The Fulton County Board of Commissioners voted Wednesday to keep the countywide general fund property tax rate flat after last month’s proposal to increase it more than 11% caused an outcry.

Uncertainty remained over the costs the county must shoulder this year to comply with a federal consent decree that mandates improved conditions at the jail on Rice Street. But Chief Financial Officer Sharon Whitmore said about 10% of county positions were vacant during the first half of this year, leading to $54 million in unspent personnel costs the county can tap.

The revelation left some commissioners frustrated.

“We put the fear into the citizens about their taxes going up and them not being be able to pay their bills, and that wasn’t necessary,” Commissioner Dana Barrett said. “We need to do better.”

Commissioners voted 6-1 to hold the tax rate at 8.87 mills. One mill represents $1 of tax liability for each $1,000 of assessed property value. The rate has been the same since 2022.

About 100 residents spoke Wednesday against a tax rate increase. Some commissioners said they received hundreds of additional emails.

Commissioner Mo Ivory, who first proposed a 1-mill increase last month, was the lone dissenter. She continued to argue the increase was necessary, primarily citing the consent decree.

“A third-party independent monitor from the federal government is coming,” she said. “I’ll see you next August. We’ll have the same conversation again, but it won’t be 1 mill.”
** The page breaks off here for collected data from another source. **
(** The loop that waits for the previous interrupt: [reads i] is what the [i]-th read of the
    command register answers.  [None] while it still waits. *)
Fixpoint wait_idle (fuel : nat) (reads : nat -> Z) (i : nat) : option nat :=
  match fuel with
  | O => None
  | S fuel => if negb (Z.land (reads i) (Z.shiftl 1 12) =? 0) then wait_idle fuel reads (S i) else Some i
  end.

Definition send_ipi_xapic (fuel : nat) (reads : nat -> Z) (hhdm : Z) (s : Apic) (dest : IpiDestination) (vector : Z) : option (list Command) :=
  let ptr := apic_ptr hhdm s in
  match wait_idle fuel reads 0 with
  | None => None
  | Some _ =>
      let icr_low := vector in
      let icr_low := Z.lor icr_low (Z.land (wrap 32 IPI_DELIVERY_FIXED) 0xFFFFFFFF) in
      let icr_low := Z.lor icr_low (Z.land (wrap 32 IPI_DEST_PHYSICAL) 0xFFFFFFFF) in
      let icr_low := Z.lor icr_low (Z.land (wrap 32 IPI_LEVEL_ASSERT) 0xFFFFFFFF) in
      let icr_low := Z.lor icr_low (Z.land (wrap 32 IPI_TRIGGER_EDGE) 0xFFFFFFFF) in
      Some match dest with
      | Single apic_id =>
          let icr_high := wrap 32 (Z.shiftl apic_id 24) in
          [write_apic_reg ptr APIC_REG_ICR_HIGH icr_high; write_apic_reg ptr APIC_REG_ICR_LOW icr_low]
      | All => [write_apic_reg ptr APIC_REG_ICR_LOW (Z.lor icr_low (Z.land (wrap 32 IPI_DEST_ALL) 0xFFFFFFFF))]
      | AllExceptSelf => [write_apic_reg ptr APIC_REG_ICR_LOW (Z.lor icr_low (Z.land (wrap 32 IPI_DEST_ALL_EXCEPT_SELF) 0xFFFFFFFF))]
      | Logical dest_mask =>
          let icr_low := Z.lor icr_low (Z.land (wrap 32 IPI_DEST_LOGICAL) 0xFFFFFFFF) in
          [write_apic_reg ptr APIC_REG_ICR_HIGH dest_mask; write_apic_reg ptr APIC_REG_ICR_LOW icr_low]
      end
  end.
Based on communications from the monitor and Sheriff Patrick Labat, commissioners cited about $100 million in costs related to the consent decree, but not all of it would be spent this year.

The consent decree is the biggest “budget pressure” facing Fulton County, said Whitmore, who tallied $5.4 million in related costs from January through early July, including facility maintenance fixes.

“There will be other costs that will be identified through the remainder of the year,” she said. “We just can’t quantify those right now.”

An analysis of the jail’s staffing should be finished next month, according to a Fulton County spokesperson. The largest cost this year for consent decree compliance would be increased staff, but the tax rate set Wednesday would only need to fund new hires through the last few months of the year, Whitmore said.

A security audit of the jail will also be conducted, she said.

Labat sued the county in June, accusing commissioners of imposing unnecessary restrictions on his spending. Some commissioners Wednesday countered that the jail needs improved management more than increased funding.

“The jail is not unfunded,” Commissioner Khadijah Abdur-Rahman said. “The jail has an operational issue. You cannot continue to throw good money after bad.”

Federal budget cuts have yet to play out at the county level. Whitmore said it remains unclear whether the county will need to continue any federally funded services without the funding.

Fulton County last week received a $5.1 million HIV elimination grant from the U.S. Department of Health and Human Services, a slight increase over last year’s award.

Gwinnett County will vote later this month on keeping its tax rate flat. The federal budget and grant freezes have not impacted the county so far, a spokesperson said.

DeKalb County earlier this summer raised its countywide general and hospital tax rates by a combined total of 28%, but neutralized the increases for unincorporated residents by lowering other rates that pay for police, fire, roads, parks and bond debt. Because of a countywide sales tax that also offsets residential property taxes, the average household in unincorporated DeKalb will pay less than last year, county figures show.

DeKalb mainly increased its general fund tax rate to build reserves, which had fallen to less than one month of recurring expenses, spokesperson Quinn Hudson said.

“The uncertainty surrounding federal grant funds is one of the reasons for increasing the general fund reserves,” Hudson said.